*Task goal*
Please say how many lines in the entries below hold the string "Some", with no other words.

*Given data*
(** * Expense Manager: dashboard analytics, API client and ledger consistency

    A shallow embedding of the TypeScript front end
    ([frontend/src/utils/api.ts], [frontend/src/pages/Dashboard.tsx],
    [frontend/src/pages/DashboardMock.tsx]) and of the ledger engine the
    front end talks to.

    JavaScript numbers are IEEE 754 binary64 values: they are embedded as
    Rocq's primitive [float], so [/], [*] and [-] below are the very
    operations the browser performs, including [x / 0] and [0 / 0]. *)

From Stdlib Require Import ZArith QArith Floats String List Sorted Lia.
From stdpp Require Import gmap strings list pretty.

Local Open Scope string_scope.
Local Open Scope Z_scope.

(* Decimal literals such as 1256.78 denote the nearest binary64 value, as in
   JavaScript. *)
Set Warnings "-inexact-float".

(** ** JavaScript values *)

Module Js.

(** [ToBoolean] on a number: [0], [-0] and [NaN] are falsy. *)
Definition truthy_number (x : float) : bool :=
  negb (PrimFloat.is_zero x || PrimFloat.is_nan x).

(** [ToBoolean] on a string: only the empty string is falsy. *)
Definition truthy_string (s : string) : bool :=
  match s with
  | EmptyString => false
  | String _ _ => true
  end.

(** [ToBoolean] on an optional number ([undefined] is falsy). *)
Definition truthy_opt_number (x : option float) : bool :=
  match x with
  | Some v => truthy_number v
  | None => false
  end.
(** * Upload flow of the Smart Finance Automator front end

    A shallow embedding of [SmartFinanceApp.upload] and [window.clearFile]
    from [frontend/static/js/main.js], and the properties of the upload
    flow established on it.

    - JavaScript values are an inductive type; numbers are IEEE-754
      binary64 values ([spec_float] at precision 53, [emax] 1024).
    - The page is a finite map from element ids to the element fields the
      handlers read or write.
    - Handlers are computations in a state-and-exception monad: a thrown
      error keeps the writes made before it, as in JavaScript.
    - The asynchronous [handleSubmit] is cut at its [await]: one
      computation up to the request, one for each way the request settles.
      Interval callbacks and request settlements are events of a step
      function.
    - [showToast] is the notification sink: a call is recorded, its own
      DOM work is not followed. [console.error] and [e.preventDefault()]
      leave no trace in the state. *)

From Stdlib Require Import ZArith Lia Bool List Ascii String.
From Stdlib Require Import Floats.SpecFloat.
From stdpp Require Import base option strings gmap list.

Set Warnings "-register-all".

Local Open Scope string_scope.
Local Open Scope Z_scope.

(** ** JavaScript values *)

Module JS.

(** Numbers are binary64. *)
Definition prec : Z := 53.
Definition emax : Z := 1024.

Abbreviation number := spec_float.

Definition of_Z (n : Z) : number := binary_normalize prec emax n 0 false.
Definition mul : number -> number -> number := SFmul prec emax.
Definition add : number -> number -> number := SFadd prec emax.
Definition div : number -> number -> number := SFdiv prec emax.

(** [a >= b]: false when either side is NaN. *)
Definition geb (a b : number) : bool :=
  match SFcompare a b with
  | Some (Gt | Eq) => true
  | _ => false
  end.

(** A decimal literal denotes the binary64 value nearest to it; for a
    literal [p/q] this is the correctly rounded quotient. *)
Definition lit_0_8 : number := Eval vm_compute in div (of_Z 8) (of_Z 10).
Definition lit_0_6 : number := Eval vm_compute in div (of_Z 6) (of_Z 10).
Definition lit_15 : number := Eval vm_compute in of_Z 15.
Definition lit_95 : number := Eval vm_compute in of_Z 95.

(** [Math.floor]. A finite value is [(-1)^s * m * 2^e]. *)
Definition floor (x : number) : number :=
  match x with
  | S754_finite s m e =>
      if 0 <=? e then x
      else
        let q := (if s then Z.neg m else Z.pos m) / 2 ^ (- e) in
        binary_normalize prec emax q 0 s
  | _ => x
  end.

Inductive value :=
| Undefined
| Null
| Bool (b : bool)
| Num (x : number)
| Str (s : string)
| Arr (items : list value)
| Obj (props : list (string * value)).

(** ToBoolean. *)
Definition truthy (v : value) : bool :=
  match v with
  | Undefined | Null => false
  | Bool b => b
  | Num (S754_zero _) | Num S754_nan => false
  | Num _ => true
  | Str s => negb (String.eqb s "")
  | Arr _ | Obj _ => true
  end.

(** [a || b]. *)
Definition or (a b : value) : value := if truthy a then a else b.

*Answer for this exercise*
2